**Data excerpts:**
# # # #

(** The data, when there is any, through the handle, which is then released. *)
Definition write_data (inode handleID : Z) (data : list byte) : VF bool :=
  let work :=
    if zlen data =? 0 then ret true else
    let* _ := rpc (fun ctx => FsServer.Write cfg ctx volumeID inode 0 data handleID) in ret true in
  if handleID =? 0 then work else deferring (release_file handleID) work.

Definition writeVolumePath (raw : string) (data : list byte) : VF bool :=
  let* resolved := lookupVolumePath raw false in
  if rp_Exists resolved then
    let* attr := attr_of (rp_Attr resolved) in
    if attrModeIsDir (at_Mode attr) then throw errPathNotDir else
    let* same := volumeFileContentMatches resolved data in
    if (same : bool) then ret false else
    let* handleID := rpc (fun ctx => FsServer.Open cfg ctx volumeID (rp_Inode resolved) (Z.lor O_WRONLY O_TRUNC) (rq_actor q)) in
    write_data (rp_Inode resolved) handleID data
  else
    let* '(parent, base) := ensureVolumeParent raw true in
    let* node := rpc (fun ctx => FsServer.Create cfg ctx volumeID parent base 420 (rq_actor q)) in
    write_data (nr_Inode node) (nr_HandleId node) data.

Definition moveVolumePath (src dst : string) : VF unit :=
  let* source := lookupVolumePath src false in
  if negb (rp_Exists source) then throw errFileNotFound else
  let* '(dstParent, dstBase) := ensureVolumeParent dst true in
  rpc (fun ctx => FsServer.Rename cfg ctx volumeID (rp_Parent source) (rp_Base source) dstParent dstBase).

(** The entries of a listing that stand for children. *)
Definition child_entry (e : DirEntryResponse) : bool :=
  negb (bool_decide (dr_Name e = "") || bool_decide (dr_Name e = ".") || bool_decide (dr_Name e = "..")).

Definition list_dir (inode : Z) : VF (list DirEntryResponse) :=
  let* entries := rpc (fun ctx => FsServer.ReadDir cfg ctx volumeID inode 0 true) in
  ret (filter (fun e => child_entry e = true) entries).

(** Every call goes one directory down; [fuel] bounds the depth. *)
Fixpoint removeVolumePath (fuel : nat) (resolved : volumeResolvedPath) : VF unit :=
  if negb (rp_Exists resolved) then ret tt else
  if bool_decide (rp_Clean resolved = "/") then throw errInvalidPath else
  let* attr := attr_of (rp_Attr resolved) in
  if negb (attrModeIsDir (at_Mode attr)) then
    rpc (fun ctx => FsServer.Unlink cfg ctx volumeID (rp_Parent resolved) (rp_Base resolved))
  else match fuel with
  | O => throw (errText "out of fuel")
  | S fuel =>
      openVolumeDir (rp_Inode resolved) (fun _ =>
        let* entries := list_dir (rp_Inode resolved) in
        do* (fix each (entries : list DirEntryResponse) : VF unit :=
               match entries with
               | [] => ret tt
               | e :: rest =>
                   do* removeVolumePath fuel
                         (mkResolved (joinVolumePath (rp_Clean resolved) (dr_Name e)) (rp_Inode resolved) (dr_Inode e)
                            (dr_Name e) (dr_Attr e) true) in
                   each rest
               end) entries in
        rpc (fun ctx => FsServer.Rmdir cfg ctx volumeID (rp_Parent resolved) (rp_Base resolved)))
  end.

# # # #

**Problem to work on:**
Report each line of the records that holds the word "same".

**Answer below:**
    let* same := volumeFileContentMatches resolved data in
    if (same : bool) then ret false else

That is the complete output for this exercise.